Я использую модель логистической регрессии в R. Я использовал пакеты Zelig и Car. Однако мне интересно, есть ли простой способ получить статистику соответствия модели для модели. (псевдоквадрат, хи-квадрат, логарифм правдоподобия и т. д.)
Статистика соответствия модели для логистической регрессии
Ответы (5)
Предположим, glm1
это ваша модель, а размер образца n = 100
.
Вот несколько критериев соответствия:
R2 <- 1 - ((glm1$deviance/-2)/(glm1$null.deviance/-2))
cat("mcFadden R2 = ", R2, "\n")
R2 <- 1 - exp((glm1$deviance - glm1$null.deviance)/2 * n)
cat("Cox-Snell R2 = ", R2, "\n")
R2 <- R2/(1 - exp((-glm1$null.deviance)/n))

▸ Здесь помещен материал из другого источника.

Definition action_provider_payload (action : ActionRequest) (plan_checksum_sha256 : string)
    (purpose : ActionApprovalPurpose) (parameters : val) (original_output : option val) : dict :=
  let payload :=
    [("action_type", VStr (value_of (ActionRequest.action_type action)));
     ("purpose", VStr (purpose_value purpose));
     ("target", VDict (ActionRequest.target action));
     ("parameters", parameters);
     ("obsion", VDict [("action_request_id", VStr (uuid_str (ActionRequest.id action)));
                       ("plan_checksum_sha256", VStr plan_checksum_sha256)])] in
  match purpose with
  | ActionApprovalPurpose.ROLLBACK =>
      (payload ++ [("original_output",
         match original_output with
         | Some v => if truth v then v else VDict []
         | None => VDict []
         end)])%list
  | ActionApprovalPurpose.EXECUTE => payload
  end.

(** The rows of the four-way join, for one organization and environment. *)
Definition joined (g : Registry) : list ResolvedActionCapability :=
  b ← rows (capability_bindings g);
  v ← option_list (row_by CapabilityVersion.id (capability_versions g) (CapabilityBinding.capability_version_id b));
  d ← option_list (row_by CapabilityDefinition.id (capability_definitions g) (CapabilityVersion.capability_id v));
  c ← option_list (row_by Connector.id (connectors g) (CapabilityBinding.connector_id b));
  [ResolvedActionCapability.Make d v b c].

Definition usable (org : uuid) (environment : string) (r : ResolvedActionCapability) : bool :=
  let d := ResolvedActionCapability.definition r in
  let b := ResolvedActionCapability.binding r in
  let c := ResolvedActionCapability.connector r in
  bool_decide (CapabilityDefinition.organization_id d = org) &&
  bool_decide (CapabilityDefinition.status d = RegistryStatus.ACTIVE) &&
  bool_decide (CapabilityBinding.environment b = environment) &&
  CapabilityBinding.enabled b &&
  bool_decide (Connector.organization_id c = org) &&
  bool_decide (Connector.environment c = environment) &&
  bool_decide (Connector.status c = ConnectorStatus.ACTIVE).

Definition _selector_matches (selector resource : dict) : bool :=
  forallb (λ '(key, expected),
    match lookup_parts (VDict resource) (split "."%char key) with
    | Some current => py_eq current expected
    | None => false
    end) selector.

Definition _validate_contract {S} (r : ResolvedActionCapability) (p : Principal) (environment : string) : Py S unit :=
  let v := ResolvedActionCapability.version r in
  raise_if (negb (bool_decide (environment ∈ ["development"; "staging"])))
    (ValidationError "v1_production_action_boundary" "V1 actions are limited to development and staging" []);;
  raise_if (negb (bool_decide (CapabilityVersion.risk_level v = RiskLevel.L3)) ||
            negb (bool_decide (CapabilityVersion.side_effect v = SideEffect.IDEMPOTENT_WRITE)) ||
            negb (bool_decide (CapabilityVersion.transport v = CapabilityTransport.HTTP)))
    (ValidationError "v1_action_capability_boundary" "V1 actions require an L3 idempotent HTTP write capability" []);;
  raise_if (negb (can p "action.execute") || negb (can p (CapabilityVersion.permission_action v)))
    (ValidationError "action_permission_missing" "The action owner lacks the required execution permission" []);;
  raise_if (negb (existsb (py_eq (VStr (CapabilityVersion.permission_action v)))
                    (Connector.declared_grants (ResolvedActionCapability.connector r))))
    (ValidationError "connector_grant_missing" "The connector has not declared the capability permission" []).

Section Endpoints.
Context `{BracketedHosts}.

(** [None] is the [ValueError]. *)
Definition _endpoint_authority (value default_scheme : string) : option (string * Z) :=
  let candidate := if contains "://" value then value else default_scheme +:+ "://" +:+ value in
  u ← urlparse candidate;
  if bool_decide (scheme u ∈ ["http"; "https"]) then
    host ← hostname u;
    p ← port u;
    let fallback := if bool_decide (scheme u = "https") then 443%Z else 80%Z in
    Some (host, match p with Some p => if (p =? 0)%Z then fallback else p | None => fallback end)
  else None.

Definition _validate_endpoint {S} (c : Connector) : Py S unit :=
  match Connector.endpoint c with
  | None | Some "" =>
      raise (ValidationError "connector_endpoint_missing" "Action connector has no endpoint" [])
  | Some endpoint =>
      match urlparse endpoint with
      | None => raise (PyError "ValueError")
      | Some parsed =>
          raise_if (negb (bool_decide (scheme parsed ∈ ["http"; "https"])) ||
                    bool_decide (hostname parsed = None) || bool_decide (is_Some (username parsed)) ||
                    bool_decide (is_Some (password parsed)))
            (ValidationError "connector_egress_invalid" "Action connector endpoint is invalid" []);;
          match _endpoint_authority endpoint "https" with
          | None => raise (PyError "ValueError")
          | Some authority =>
              match mapM (λ item, _endpoint_authority item (scheme parsed))
                      (string_items (Connector.allowed_egress c)) with
              | None => raise (ValidationError "connector_egress_invalid"
                                 "Action connector egress configuration is invalid" [])
              | Some allowed =>
                  raise_if (negb (bool_decide (authority ∈ allowed)))
                    (ValidationError "connector_egress_denied"
                      "Action connector endpoint is outside its allowlist" []);;
                  raise_if (negb (bool_decide (scheme parsed = "https")) &&
                            negb (bool_decide (Connector.environment c = "development")))
                    (ValidationError "connector_tls_required"
                      "Non-development action connectors must use TLS" [])
              end
          end
      end
  end.
End Endpoints.

(** ** Requests and results *)

Module ActionGatewayRequest.
Record ActionGatewayRequest : Type := Make {
  principal : Principal;
  action : ActionRequest;
  approval : ActionApproval;
  attempt : ActionAttempt;
  plan_checksum_sha256 : string;
  purpose : ActionApprovalPurpose;
  payload : dict
}.
End ActionGatewayRequest.
Abbreviation ActionGatewayRequest := ActionGatewayRequest.ActionGatewayRequest.

Inductive ActionGatewayStatus : Type := COMPLETED | DENIED | FAILED.

Module ActionGatewayResult.
Record ActionGatewayResult : Type := Make {
  status : ActionGatewayStatus;
  policy_decision_id : uuid;
  output : option dict;
  error_code : option string;
  error_message : option string
}.
End ActionGatewayResult.
Abbreviation ActionGatewayResult := ActionGatewayResult.ActionGatewayResult.

Definition max_response_bytes : Z := 1048576.
Lemma wp_authorize a purpose now s :
  wp (authorize_attempt a purpose now) (λ '(p, plan, ap) s', s' = s ∧ authorized s a purpose now p plan ap)
    (λ _ s', s' = s) s.
Proof.
  unfold authorize_attempt. apply wp_bind, (wp_read (load_principal_by_id _ _)), wp_pure; [apply _| |done].
  intros p Hp. apply wp_bind, wp_raise_if; [done|]. intros Hcan. split_bool.
  apply wp_bind, (wp_read (require_workspace_access _ _ _)), wp_pure; [apply _| |done]. intros w Hw.
  apply wp_bind, wp_gets. destruct (plan_of _ _) as [plan|] eqn:Hplan; [|done].
  apply wp_bind, wp_raise_if; [done|]. intros Hsealed. split_bool.
  destruct (current_approval _ _ _ _) as [ap|] eqn:Hap; [|done].
  apply wp_bind, wp_raise_if; [done|]. intros Hexp%Z.leb_gt. apply wp_ret. split; [done|]. split; try done. by exists w.
Qed.

(** What a plan prescribes for a purpose. *)
Definition prescribes (a : ActionRequest) (plan : ActionPlan) (purpose : ActionApprovalPurpose)
    (version_id connector_id : uuid) (payload : dict) : Prop :=
  ∃ reference parameters,
    dget (match purpose with ActionApprovalPurpose.EXECUTE => "execute" | _ => "rollback" end) (ActionPlan.spec plan) = Some (VDict reference) ∧
    dget (match purpose with ActionApprovalPurpose.EXECUTE => "parameters" | _ => "rollback_parameters" end) (ActionPlan.spec plan) = Some parameters ∧
    reference_id reference "capability_version_id" = Some version_id ∧
    reference_id reference "connector_id" = Some connector_id ∧
    payload = action_provider_payload a (ActionPlan.checksum_sha256 plan) purpose parameters
      (match purpose with
       | ActionApprovalPurpose.ROLLBACK => Some (dget_or "execute" (VDict []) (ActionRequest.result a))
       | ActionApprovalPurpose.EXECUTE => None
       end).

Lemma wp_prescribed a plan purpose (s : Actions) :
  wp (prescribed a plan purpose) (λ '(v, c, payload) s', s' = s ∧ prescribes a plan purpose v c payload) (λ _ s', s' = s) s.
Proof.
  unfold prescribed, plan_invalid, prescribes. cbv zeta.
  set (part := match purpose with ActionApprovalPurpose.EXECUTE => "execute" | _ => "rollback" end).
  set (from := match purpose with ActionApprovalPurpose.EXECUTE => "parameters" | _ => "rollback_parameters" end).
  destruct (dget part _) as [[| | | | |reference]|]; try done.
  destruct (reference_id reference "capability_version_id") as [v|] eqn:Hv; [|done].
  destruct (reference_id reference "connector_id") as [c|] eqn:Hc; [|done].
  destruct (dget from _) as [parameters|]; [|done].
  apply wp_ret. split; [done|]. by exists reference, parameters.
Qed.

cat("Nagelkerke R2 = ", R2, "\n")
AIC <- glm1$deviance + 2 * 2
cat("AIC = ", AIC, "\n")
Таким образом, у вас есть обзор того, как рассчитывать GoF-Measurements.
Обычно это делается с помощью функции summary()
.
Трудно ответить на этот вопрос, не зная, что такое объект модели. Я не уверен, что дает Zelig
.
Я бы посмотрел на names(model)
, names(summary(model))
или names(anova(model,test = "Chisq"))
, чтобы узнать, есть ли там нужная вам статистика. Я знаю, что для логической вероятности logLik(model)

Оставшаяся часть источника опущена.